(Images of waves used with this posting are all courtesy of their respective contributors at pixabay.com.)
how many ways can
a wave wash to shore?
blithely as a titter,
lazing like a lamb,
or stirring a trifling
whiff of temper,
lusty as a gust of wind
licking the windowpane,
white horses with flowing manes
kicking up a thunderstorm,
a lost whale dragging
its belly on the sand,
frothing thunderclaps
shattering like glass,
out of a deep vastness
to die on shallow land
and dare the pregnant heaven
to break her water bag
or clear her thoughts to find
some answers to the question
“how many ways can
a wave wash to shore?”
Copyright © alia.tocastasparkle, 2008
Author’s note: This poem was written in July 2008. It is part of a modest poetry collection about the sea, “to cast a sparkle.
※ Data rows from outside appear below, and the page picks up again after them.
(** What one move leaves of a program: less to do if it was its own. *)
Lemma at_most_play i mv n p c c' :
  running c !! i = Some p → at_most n p → stays i mv → play mv c = Some c' →
  ∃ p' n', running c' !! i = Some p' ∧ at_most n' p' ∧
           ((if is_step i mv then 1 else 0) + n' ≤ n)%nat.
Proof.
  intros Hi Hn [Hl Ha]. destruct mv as [j ev|j|j o|j|j|pid]; cbn.
  1-2: case_decide as Hj; [|done]; intros [= <-]; exists p, n; cbn;
    rewrite lookup_insert_ne by congruence; done.
  - destruct (running c !! j) as [[z|X e k]|] eqn:Hj; cbn; [done| |done].
    intros ([x s'] & _ & [= <-])%bind_Some. cbn. case_bool_decide as E.
    + subst j. rewrite Hi in Hj. injection Hj as ->. destruct n as [|n]; [done|].
      exists (k x), n. rewrite lookup_insert_eq. split; [done|]. split; [apply Hn|lia].
    + exists p, n. by rewrite lookup_insert_ne.
  - destruct (running c !! j) as [[[z|key]|X e k]|] eqn:Hj; cbn; [done| |done..].
    intros [= <-]. exists p, n. cbn. rewrite lookup_insert_ne by congruence. done.
  - destruct (running c !! j) as [[[z|key]|X e k]|] eqn:Hj; cbn; [|done..].
    intros [= <-]. exists p, n. cbn. rewrite lookup_delete_ne by congruence. done.
  - intros [= <-]. by exists p, n.
Qed.

Lemma steps_bounded i mvs : ∀ n p c c',
  running c !! i = Some p → at_most n p → Forall (stays i) mvs → play_all mvs c = Some c' →
  (steps_of i mvs ≤ n)%nat.
Proof.
  induction mvs as [|mv mvs IH]; intros n p c c' Hi Hn Hs; [cbn; lia|].
  apply Forall_cons in Hs as [Hmv Hs]. intros (c1 & Hp & Hm)%bind_Some.
  destruct (at_most_play i mv n p c c1 Hi Hn Hmv Hp) as (p' & n' & Hi' & Hn' & Hle).
  rewrite steps_of_cons. pose proof (IH n' p' c1 c' Hi' Hn' Hs Hm). lia.
Qed.

(** What a program that begins runs. *)
Lemma begins i mv c c' :
  play mv c = Some c' →
  match mv with
  | Enter j _ => i = j → ∃ p, running c' !! i = Some p ∧ at_most 16 p
  | StartDump j | Again j => i = j → ∃ p, running c' !! i = Some p ∧ at_most 7 p
  | _ => True
  end.
Proof.
  destruct mv as [j ev|j|j o|j|j|pid]; cbn; try done.
  - case_decide; [|done]. intros [= <-] ->. cbn. rewrite lookup_insert_eq.
    eexists. split; [done|apply handler_at_most].
  - case_decide; [|done]. intros [= <-] ->. cbn. rewrite lookup_insert_eq.
    eexists. split; [done|apply dump_at_most].
  - destruct (running c !! j) as [[[z|key]|X e k]|]; cbn; [done| |done..].
    intros [= <-] ->. cbn. rewrite lookup_insert_eq. eexists. split; [done|apply dump_at_most].
Qed.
The poetry collection is inspired by the uncertainty of the meeting point among wind, sea and land: is it somewhere here or there, or is it all in the mind?, variously written under the pen names alia.tocastasparkle and qalbin.tocastasparkle, depending on my creative mood at the moment of writing each poem.
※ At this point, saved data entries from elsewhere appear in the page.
Lemma subgroups_of_rel E nested nested' cg :
  nested_rel E nested nested' ->
  dict_rel (fun sg a b => a = b \/ E (cg, sg))
    (subgroups_of nested cg) (subgroups_of nested' cg).
Proof.
  intros H. pose proof (dict_rel_get pyval_eqb pyval_eqb_eq _ _ _ cg H) as G.
  unfold subgroups_of.
  destruct (dict_get pyval_eqb nested cg), (dict_get pyval_eqb nested' cg);
    try contradiction; [exact G |].
  split; constructor.
Qed.

(** A turn of the loop on two rows of the same pair: the pair leaves the
    exceptions when the rows carry the same measures, and joins them
    otherwise. *)
Lemma nest_row_rel (E E' : pyval * pyval -> Prop) period_list nested nested'
  r r' :
  row_pair r' = row_pair r ->
  nested_rel E nested nested' ->
  (forall p, p <> row_pair r -> E p -> E' p) ->
  row_data period_list r = row_data period_list r' \/ E' (row_pair r) ->
  nested_rel E' (nest_row period_list nested r)
    (nest_row period_list nested' r').
Proof.
  intros Hpair H Hother Hdata. rewrite !nest_row_eq.
  injection Hpair as Hcg Hsg. rewrite Hcg, Hsg.
  apply (dict_rel_set pyval_eqb pyval_eqb_eq _ _ _ _ _ _ _ H).
  - intros cg S S' Hne. apply dict_rel_impl. intros sg a b [e | He];
      [left; exact e | right]. apply Hother; [| exact He].
    unfold row_pair. intros [= e _]. contradiction.
  - apply (dict_rel_set pyval_eqb pyval_eqb_eq _ _ _ _ _ _ _
             (subgroups_of_rel E _ _ (row_group r) H)).
    + intros sg a b Hne [e | He]; [left; exact e | right].
      apply Hother; [| exact He]. unfold row_pair. intros [= e].
      contradiction.
    + exact Hdata.
Qed.

Lemma build_nested_app l1 l2 period_list :
  build_nested (l1 ++ l2) period_list =
  fold_left (nest_row period_list) l2 (build_nested l1 period_list).
Proof.
  unfold build_nested. apply fold_left_app.
Qed.

Lemma fold_nest_row_rel E period_list l nested nested' :
  nested_rel E nested nested' ->
  nested_rel E (fold_left (nest_row period_list) l nested)
    (fold_left (nest_row period_list) l nested').
Proof.
  revert nested nested'.
  induction l as [| r l IH]; intros nested nested' H; cbn [fold_left];
    [exact H |].
  apply IH. apply (nest_row_rel E E _ _ _ r r eq_refl H); auto.
Qed.

Lemma build_nested_overwritten period_list l1 r1 r1' l2 r2 l3 :
  row_pair r1' = row_pair r1 ->
  row_pair r2 = row_pair r1 ->
  build_nested (l1 ++ r1 :: l2 ++ r2 :: l3) period_list =
  build_nested (l1 ++ r1' :: l2 ++ r2 :: l3) period_list.
Proof.
  intros H1 H2. rewrite !build_nested_app. cbn [fold_left].
  rewrite !fold_left_app. cbn [fold_left]. f_equal.
  apply nested_rel_eq.
  apply (nest_row_rel (fun p => p = row_pair r1) _ _ _ _ r2 r2 eq_refl).
  - apply fold_nest_row_rel.
    apply (nest_row_rel (fun _ => False) _ _ _ _ r1 r1').
    + exact H1.
    + apply (nested_rel_refl (fun _ => True)).
      apply build_nested_inv. apply Forall_forall. auto.
    + intros p _ [].
    + right. reflexivity.
  - intros p Hne ->. apply Hne. symmetry. exact H2.
  - left. reflexivity.
Qed.

(** X1. When two aggregate rows fall under the same (group, sub group) pair
    after the placeholders are applied, the measures of the earlier row do
    not reach the display rows: replacing the earlier row by any other row
    of the same pair leaves the output of [build_hierarchical_rows]
    unchanged, wherever the two rows stand in the list. *)
Theorem build_hierarchical_rows_overwrites period_list l1 r1 r1' l2 r2 l3 :
  row_pair r1' = row_pair r1 ->
  row_pair r2 = row_pair r1 ->
  build_hierarchical_rows (l1 ++ r1 :: l2 ++ r2 :: l3) period_list =
  build_hierarchical_rows (l1 ++ r1' :: l2 ++ r2 :: l3) period_list.
Proof.
  intros H1 H2. unfold build_hierarchical_rows.
  rewrite (build_nested_overwritten period_list l1 r1 r1' l2 r2 l3 H1 H2).
  reflexivity.
Qed.

(** A row with a null sub group is overwritten by a later row with an empty
    sub group of the same customer group: both fall under the placeholder. *)
Lemma build_hierarchical_rows_overwrites_witness :
  build_hierarchical_rows
    ([] ++ [("customer_group", PStr "Retail"); ("custom_sub_group", PNone);
            ("total", PNum 5)]
        :: [] ++ [("customer_group", PStr "Retail");
                  ("custom_sub_group", PStr ""); ("total", PNum 7)] :: [])
    [] =
  build_hierarchical_rows
    ([] ++ [("customer_group", PStr "Retail");
            ("custom_sub_group", PStr "(No Sub Group)"); ("total", PNum 90)]
        :: [] ++ [("customer_group", PStr "Retail");
                  ("custom_sub_group", PStr ""); ("total", PNum 7)] :: [])
    [].
Proof.
  apply (build_hierarchical_rows_overwrites [] []); reflexivity.
Defined.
Alia is a pen name. It is also the second name of both my mother and my wife. I like the name very much, as much as I love my mother and my wife. In this collection, I use the name as a pen name to escape from the rigidity of gender, and give cognizance to the psychologically androgynous mind that Ursula K. Le Guin aptly describes as ‘generic’ in her 2004 book The Wave in the Mind: Talks and Essays on the Writer, the Reader, and the Imagination.
After all, the wind, sea and land, left on their own, do not bother about their gender, and look how expansive they have become.